FedEx’s Brand Identity Design
You’ll notice how FedEx, the brand featured below, uses three consistent colors, the same font family and prominent use of the logo. FedEx and other brands aren’t simply making an aesthetic statement. They are showcasing their brand’s values, shaping the perception of their audience and enhancing the memorability of their brand.
FedEx’s primary brand color is purple. It’s called “FedEx Purple” and has a hex code of 660099. Because it is the primary brand color, it is used as the website header.
FedEx boxes use four colors — FedEx Purple, FedEx Orange, FedEx Light Gray and white. Some boxes contain additional information in FedEx Green.
Even the FedEx jet features the three brand colors — purple, white and orange.
FedEx’s uniforms use the industry-standard navy, but they, too, feature the brand’s main color, FedEx Purple and logotype.
Apple’s Brand Identity Design
Apple has made a name for themselves in the design world for their minimalism, cohesion and elegant simplicity. Notice how brand identity design permeates every visual aspect of the company.
Apple’s brand identity design is unique in that it uses mostly black, white and silver. Here is the website, featuring each of these colors.
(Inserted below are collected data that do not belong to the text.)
Definition TaskStatActivity_SQL : string :=
"WITH activity AS MATERIALIZED (
    SELECT pid,
           usename::text AS username,
           datname::text AS database_name,
           client_addr::text AS client_address,
           state::text AS state,
           query_start,
           xact_start AS transaction_started_at,
           GREATEST((EXTRACT(epoch FROM statement_timestamp() - query_start) * 1000)::bigint, 0) AS query_duration_ms,
           GREATEST((EXTRACT(epoch FROM statement_timestamp() - xact_start) * 1000)::bigint, 0) AS transaction_duration_ms,
           wait_event_type::text AS wait_event_type,
           wait_event::text AS wait_event,
           pg_blocking_pids(pid) AS blocking_pids,
           application_name IS NOT DISTINCT FROM 'dbs-monitor' AS is_monitor
    FROM pg_stat_activity
), aggregate AS (
    SELECT count(*)::double precision AS connection_total,
           count(*) FILTER (WHERE state = 'active' AND NOT is_monitor)::double precision AS connection_active,
           count(*) FILTER (WHERE state = 'idle in transaction' AND NOT is_monitor)::double precision AS connection_idle_in_transaction,
           count(*) FILTER (WHERE transaction_started_at IS NOT NULL AND statement_timestamp() - transaction_started_at > interval '5 minutes' AND NOT is_monitor)::double precision AS long_transaction_count,
           COALESCE(max(transaction_duration_ms) FILTER (WHERE transaction_started_at IS NOT NULL AND NOT is_monitor), 0)::double precision / 1000 AS max_transaction_duration_sec,
           count(*) FILTER (WHERE wait_event_type = 'Lock' AND NOT is_monitor)::double precision AS lock_waiting_count,
           count(*) FILTER (WHERE cardinality(blocking_pids) > 0 AND NOT is_monitor)::double precision AS blocked_session_count,
           count(*) FILTER (WHERE state = 'active' AND query_start IS NOT NULL AND statement_timestamp() - query_start > interval '5 seconds' AND NOT is_monitor)::double precision AS long_running_query_count,
           -- 饱和度在这里算，因为分子（连接数）本来就是这条查询数出来的：分母 max_connections
           -- 是一次 GUC 内存查表，不读表也不取锁。max_connections 本身作为配置项另有一条低频
           -- 序列（pg.settings / pg.connection.max），供界面显示分母；把分母缓存到跨任务的内存里
           -- 只会换来一份会过期的状态和重启后的一段空窗。
           count(*)::double precision * 100 / current_setting('max_connections')::double precision AS connection_saturation_percent
    FROM activity
), sessions AS (
    SELECT jsonb_build_object(
               'pid', pid, 'username', username, 'database_name', database_name,
               'client_address', client_address, 'state', state,
               'query_started_at', query_start,
               'transaction_started_at', transaction_started_at,
               'query_duration_ms', query_duration_ms,
               'transaction_duration_ms', transaction_duration_ms,
               'wait_event_type', wait_event_type, 'wait_event', wait_event,
               'blocking_pids', blocking_pids
           ) AS value
    FROM activity
    WHERE NOT is_monitor
    ORDER BY pid
    LIMIT 500
), long_queries AS (
    SELECT jsonb_build_object(
               'pid', pid, 'username', username, 'database_name', database_name,
               'client_address', client_address, 'state', state,
               'query_started_at', query_start,
               'transaction_started_at', transaction_started_at,
               'query_duration_ms', query_duration_ms,
               'transaction_duration_ms', transaction_duration_ms,
               'wait_event_type', wait_event_type, 'wait_event', wait_event,
               'blocking_pids', blocking_pids
           ) AS value
    FROM activity
    WHERE state = 'active'
      AND query_start IS NOT NULL
      AND statement_timestamp() - query_start > interval '5 seconds'
      AND NOT is_monitor
    ORDER BY query_start, pid
    LIMIT 100
)
SELECT aggregate.*,
       statement_timestamp() AS snapshot_at,
       COALESCE((SELECT jsonb_agg(value) FROM sessions), '[]'::jsonb) AS sessions,
       (SELECT count(*) FROM activity WHERE NOT is_monitor)::bigint AS session_count,
       (SELECT count(*) > 500 FROM activity WHERE NOT is_monitor) AS sessions_truncated,
       COALESCE((SELECT jsonb_agg(value) FROM long_queries), '[]'::jsonb) AS long_query_samples,
       (SELECT count(*) FROM activity WHERE state = 'active' AND query_start IS NOT NULL
            AND statement_timestamp() - query_start > interval '5 seconds' AND NOT is_monitor)::bigint AS long_query_sample_count,
       (SELECT count(*) > 100 FROM activity WHERE state = 'active' AND query_start IS NOT NULL
            AND statement_timestamp() - query_start > interval '5 seconds' AND NOT is_monitor) AS long_query_samples_truncated
FROM aggregate".
(* ===== verification/MetricMath.v ===== *)
(** The arithmetic of metrics: counter rates ([internal/metric/rate.go]) and the
    aggregation of database-level values into one instance-level value
    ([internal/metric/aggregate.go]). *)

From S2P Require Import Prelude Float64 Dictionary.

(** * Rates *)

Inductive ResetReason : Type :=
  | ResetNone
  | ResetCounter
  | ResetInvalidInterval
  | ResetNonFinite.

#[export] Instance ResetReason_eq_dec : EqDecision ResetReason.
Proof. solve_decision. Defined.

(** [(value, true, ResetNone)] is [inl value]; [(0, false, reason)] is
    [inr reason]. *)
Definition Rate (previous current : float64) (elapsed : Duration) : float64 + ResetReason :=
  if IsNaN previous || IsNaN current || IsInf previous || IsInf current then inr ResetNonFinite
  else if elapsed <=? 0 then inr ResetInvalidInterval
  else if (current <? previous)%f64 then inr ResetCounter
  else inl ((current - previous) / Seconds elapsed)%f64.

Lemma Rate_inl previous current elapsed value :
  Rate previous current elapsed = inl value ->
  is_finite previous = true /\ is_finite current = true /\ 0 < elapsed /\
  (current <? previous)%f64 = false /\ value = ((current - previous) / Seconds elapsed)%f64.
Proof.
  unfold Rate, is_finite. intros H. repeat case_match; simplify_eq; bool_to_prop.
  split_and!; try done; by rewrite ?andb_true_iff, ?negb_true_iff.
Qed.

Lemma Rate_nonneg previous current elapsed value :
  valid_float64 previous -> valid_float64 current ->
  Rate previous current elapsed = inl value -> nonneg value = true.
Proof.
  intros Hp Hc (_&_&Hpos&Hlt&->)%Rate_inl.
  apply f64_div_nonneg; [by apply f64_sub_nonneg|apply Seconds_unsigned; lia].
Qed.

(** * Aggregation to the instance *)

Record DatabaseValue : Type := MkDatabaseValue {
  dv_DatabaseName : string;
  dv_Value : float64;
  dv_Weight : float64;
}.

Inductive AggregateError : Type :=
  | ErrNotAggregatable
  | ErrNoWeight.

Definition usable_value (v : DatabaseValue) : bool := negb (IsNaN (dv_Value v) || IsInf (dv_Value v)).

(** A weight that takes part in the average. *)
Definition usable_weight (w : float64) : bool :=
  negb (IsNaN w || IsInf w || (w <? S754_zero false)%f64).

Definition weighted_step (acc : float64 * float64) (v : DatabaseValue) : float64 * float64 :=
  let '(weighted, totalWeight) := acc in
  if usable_weight (dv_Weight v)
  then ((weighted + dv_Value v * dv_Weight v)%f64, (totalWeight + dv_Weight v)%f64)
  else acc.

Definition AggregateToInstance (aggregation : string) (values : list DatabaseValue)
    : float64 + AggregateError :=
  let usable := filter (fun v => usable_value v = true) values in
  match usable with
  | [] => inr ErrNotAggregatable
  | _ =>
      if bool_decide (aggregation = AggregationSum) then
        inl (foldl (fun total v => (total + dv_Value v)%f64) (S754_zero false) usable)
      else if bool_decide (aggregation = AggregationWeightedAverage) then
        let '(weighted, totalWeight) := foldl weighted_step (S754_zero false, S754_zero false) usable in
        if (totalWeight <=? S754_zero false)%f64 then inr ErrNoWeight
        else inl (weighted / totalWeight)%f64
      else inr ErrNotAggregatable
  end.

Record DatabasePoint : Type := MkDatabasePoint {
  dp_At : Time;
  dp_Value : float64;
  dp_Weight : float64;
}.

Record DatabaseSeries : Type := MkDatabaseSeries {
  ds_DatabaseName : string;
  ds_Points : list DatabasePoint;
}.

Record InstancePoint : Type := MkInstancePoint {
  ip_At : Time;
  ip_Value : float64;
}.

(** [byTime[at] = append(byTime[at], ...)] over all series and points. *)
Definition add_point (name : string) (byTime : gmap Time (list DatabaseValue)) (p : DatabasePoint)
    : gmap Time (list DatabaseValue) :=
  <[dp_At p := default [] (byTime !! dp_At p) ++ [MkDatabaseValue name (dp_Value p) (dp_Weight p)]]> byTime.

Definition group_by_time (series : list DatabaseSeries) : gmap Time (list DatabaseValue) :=
  foldl (fun byTime item => foldl (add_point (ds_DatabaseName item)) byTime (ds_Points item)) ∅ series.

Definition instance_point (aggregation : string) (entry : Time * list DatabaseValue)
    : option InstancePoint :=
  match AggregateToInstance aggregation entry.2 with
  | inl value => Some (MkInstancePoint entry.1 value)
  | inr _ => None
  end.

(** The map is walked in some order; the points it gives have distinct times, so
    the sort that follows leaves one possible list. *)
Definition AggregateSeriesToInstance (aggregation : string) (series : list DatabaseSeries)
    : list InstancePoint :=
  sort_by (fun left right => Before (ip_At left) (ip_At right))
    (omap (instance_point aggregation) (map_to_list (group_by_time series))).

(** * The grouping *)

(** The values of a set of series at one time, in series order. *)
Definition values_at (at_ : Time) (series : list DatabaseSeries) : list DatabaseValue :=
  item ← series;
  (fun p => MkDatabaseValue (ds_DatabaseName item) (dp_Value p) (dp_Weight p)) <$>
    filter (fun p => dp_At p = at_) (ds_Points item).

Definition nonempty_entries (byTime : gmap Time (list DatabaseValue)) : Prop :=
  map_Forall (fun _ l => l <> []) byTime.

Lemma add_point_nonempty name byTime p : nonempty_entries byTime -> nonempty_entries (add_point name byTime p).
Proof. intros H. apply map_Forall_insert_2; [|done]. by destruct (default _ _). Qed.

Lemma add_points_nonempty name points byTime :
  nonempty_entries byTime -> nonempty_entries (foldl (add_point name) byTime points).
Proof. revert byTime. induction points; simpl; auto using add_point_nonempty. Qed.

Lemma add_points_lookup name points byTime at_ :
  default [] (foldl (add_point name) byTime points !! at_) =
  default [] (byTime !! at_) ++
    ((fun p => MkDatabaseValue name (dp_Value p) (dp_Weight p)) <$> filter (fun p => dp_At p = at_) points).
Proof.
  revert byTime. induction points as [|p points IH]; intros byTime; simpl; [by rewrite app_nil_r|].
  rewrite IH. unfold add_point. rewrite filter_cons. case_decide as E.
  - rewrite E, lookup_insert_eq. simpl. by rewrite <-app_assoc.
  - by rewrite lookup_insert_ne.
Qed.

Lemma group_by_time_nonempty series : nonempty_entries (group_by_time series).
Proof.
  unfold group_by_time. generalize (map_Forall_empty (M := gmap Time) (fun _ (l : list DatabaseValue) => l <> [])).
  generalize (∅ : gmap Time (list DatabaseValue)).
  induction series as [|item series IH]; simpl; intros m Hm; [done|].
  apply IH. by apply add_points_nonempty.
Qed.

Lemma group_by_time_default series at_ :
  default [] (group_by_time series !! at_) = values_at at_ series.
Proof.
  unfold group_by_time.
  assert (forall m, default [] (foldl (fun byTime item =>
      foldl (add_point (ds_DatabaseName item)) byTime (ds_Points item)) m series !! at_) =
    default [] (m !! at_) ++ values_at at_ series) as H.
  { induction series as [|item series IH]; intros m; simpl; [by rewrite app_nil_r|].
    rewrite IH, add_points_lookup, <-app_assoc. done. }
  rewrite H, lookup_empty. done.
Qed.

Lemma group_by_time_lookup series at_ l :
  group_by_time series !! at_ = Some l <-> l = values_at at_ series /\ l <> [].
Proof.
  pose proof (group_by_time_default series at_) as Hd.
  destruct (group_by_time series !! at_) as [l'|] eqn:E; simpl in Hd.
  - pose proof (group_by_time_nonempty series at_ l' E). simpl in *. naive_solver.
  - naive_solver.
Qed.

(** * Properties *)

(** A counter rate is reported only for finite readings in order and a
    positive interval, and a reported rate is never negative; every other pair of
    readings is rejected with the reason that explains it. *)
Theorem Rate_safe (previous current : float64) (elapsed : Duration) :
  valid_float64 previous -> valid_float64 current ->
  match Rate previous current elapsed with
  | inl value =>
      is_finite previous = true /\ is_finite current = true /\ 0 < elapsed /\
      (previous <=? current)%f64 = true /\ nonneg value = true
  | inr ResetNonFinite => is_finite previous = false \/ is_finite current = false
  | inr ResetInvalidInterval => elapsed <= 0
  | inr ResetCounter => (current <? previous)%f64 = true /\ 0 < elapsed
  | inr ResetNone => False
  end.
Proof.
  intros Hp Hc. destruct (Rate previous current elapsed) as [value|reason] eqn:E.
  - pose proof (Rate_nonneg _ _ _ _ Hp Hc E). apply Rate_inl in E as (Hfp&Hfc&?&Hlt&_).
    split_and!; try done. unfold is_finite in *. bool_to_prop. by apply SFltb_false_leb.
  - unfold Rate in E. unfold is_finite. repeat case_match; simplify_eq; bool_to_prop; try lia; try done.
    repeat match goal with H : _ || _ = true |- _ => apply orb_true_iff in H as [H|H] end;
      rewrite ?andb_false_iff, ?negb_false_iff; auto.
Qed.

Lemma Rate_safe_witness :
  nonneg ((f64_of_Z 300 - f64_of_Z 100) / Seconds (5 * Second))%f64 = true.
Proof.
  exact (proj2 (proj2 (proj2 (proj2 (Rate_safe (f64_of_Z 100) (f64_of_Z 300) (5 * Second) eq_refl eq_refl))))).
Defined.

(** Aggregating a series to the instance gives one point per collection
    time, in strictly increasing time order: the points are exactly the times at
    which the databases' values aggregate, each with the aggregate of all values
    recorded at that time; a time without a usable aggregate has no point. *)
Theorem AggregateSeriesToInstance_spec (aggregation : string) (series : list DatabaseSeries) :
  StronglySorted (fun p q => ip_At p < ip_At q) (AggregateSeriesToInstance aggregation series) /\
  forall at_ value,
    MkInstancePoint at_ value ∈ AggregateSeriesToInstance aggregation series <->
    AggregateToInstance aggregation (values_at at_ series) = inl value.
Proof.
  assert (forall p, p ∈ omap (instance_point aggregation) (map_to_list (group_by_time series)) <->
            AggregateToInstance aggregation (values_at (ip_At p) series) = inl (ip_Value p)) as Helem.
  { intros [at_ value]. rewrite list_elem_of_omap. simpl. split.
    - intros ([at' l]&Hin&Hp). apply elem_of_map_to_list in Hin.
      apply group_by_time_lookup in Hin as [-> _]. unfold instance_point in Hp; simpl in Hp.
      case_match; simplify_eq. done.
    - intros Hv. exists (at_, values_at at_ series). split.
      + apply elem_of_map_to_list, group_by_time_lookup. split; [done|].
        intros Hnil. rewrite Hnil in Hv. done.
      + unfold instance_point; simpl. by rewrite Hv. }
  split.
  - unfold AggregateSeriesToInstance. apply strictly_sorted.
    + rewrite sort_by_perm. apply (NoDup_omap_key _ fst); [|apply NoDup_fst_map_to_list].
      intros [at_ l] p Hp. unfold instance_point in Hp. case_match; by simplify_eq.
    + apply sort_by_in_order; unfold Before; intros; rewrite ?Z.ltb_lt, ?Z.ltb_ge in *; lia.
  - intros at_ value. unfold AggregateSeriesToInstance. rewrite elem_of_sort_by. apply (Helem (MkInstancePoint at_ value)).
Qed.

Lemma weighted_fold l w t :
  foldl weighted_step (w, t) l =
  (foldl f64_add w (map (fun v => (dv_Value v * dv_Weight v)%f64)
     (filter (fun v => usable_weight (dv_Weight v) = true) l)),
   foldl f64_add t (map dv_Weight (filter (fun v => usable_weight (dv_Weight v) = true) l))).
Proof.
  revert w t. induction l as [|v l IH]; intros w t; simpl; [done|].
  rewrite filter_cons. destruct (usable_weight (dv_Weight v)) eqn:E.
  - rewrite decide_True by done. simpl. apply IH.
  - rewrite decide_False by congruence. apply IH.
Qed.

(** The instance-level value of a ratio is the weighted average of the
    databases with finite values, in which a database whose weight is missing,
    infinite or negative takes no part; without positive weight there is no value,
    never a zero. *)
Theorem weighted_average_spec (values : list DatabaseValue) :
  let usable := filter (fun v => usable_value v = true) values in
  let weighing := filter (fun v => usable_weight (dv_Weight v) = true) usable in
  let total := foldl f64_add (S754_zero false) (map dv_Weight weighing) in
  AggregateToInstance AggregationWeightedAverage values =
  match usable with
  | [] => inr ErrNotAggregatable
  | _ =>
      if (total <=? S754_zero false)%f64 then inr ErrNoWeight
      else inl (foldl f64_add (S754_zero false)
                  (map (fun v => (dv_Value v * dv_Weight v)%f64) weighing) / total)%f64
  end.
Proof.
  intros usable weighing total. unfold AggregateToInstance. fold usable.
  rewrite weighted_fold. fold weighing total. by destruct usable.
Qed.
The iPhone box is a study in simplicity. It is white with silver lettering and logo. The splash of color is more a function of the product image than the brand color palette.
Apple’s brand identity design is most pronounced in the products themselves. From the AirPod case to the MacBook Air, the design is clean, svelte and understated.
Apple stores convey the brand’s monochromatic color choices and clean lines.
Who Brand Identity is Right For
Brand identity is right for any business — from a Fortune 500 corporation to the neighborhood kid with a lawnmower. Does every business need brand identity design? Only if you want to be remembered, retain customers, build a tribe or increase your revenue. A brand identity is not essential for a business to exist but it’s foundational for a business to succeed.
Businesses in the following situations should consider brand identity design:
- A startup without a clear brand or vision
- A small business without a logo, an outdated logo or several different logos
- A small to medium-sized business that has a brand identity that hasn’t been updated in years
- A business that has not yet taken the time to establish its identity
- Any business whose brand identity lacks clarity or effectiveness
The Bottom Line
Brand identity design is one of the most valuable investments of time and money that you can make in your business. Regardless of your business’s size, audience, product or style, your brand identity will serve to enhance everything from the loyalty of your customers to the packaging on your boxes to your financial bottom line. Take the time to do brand identity design, and you’ll take your business to the next level.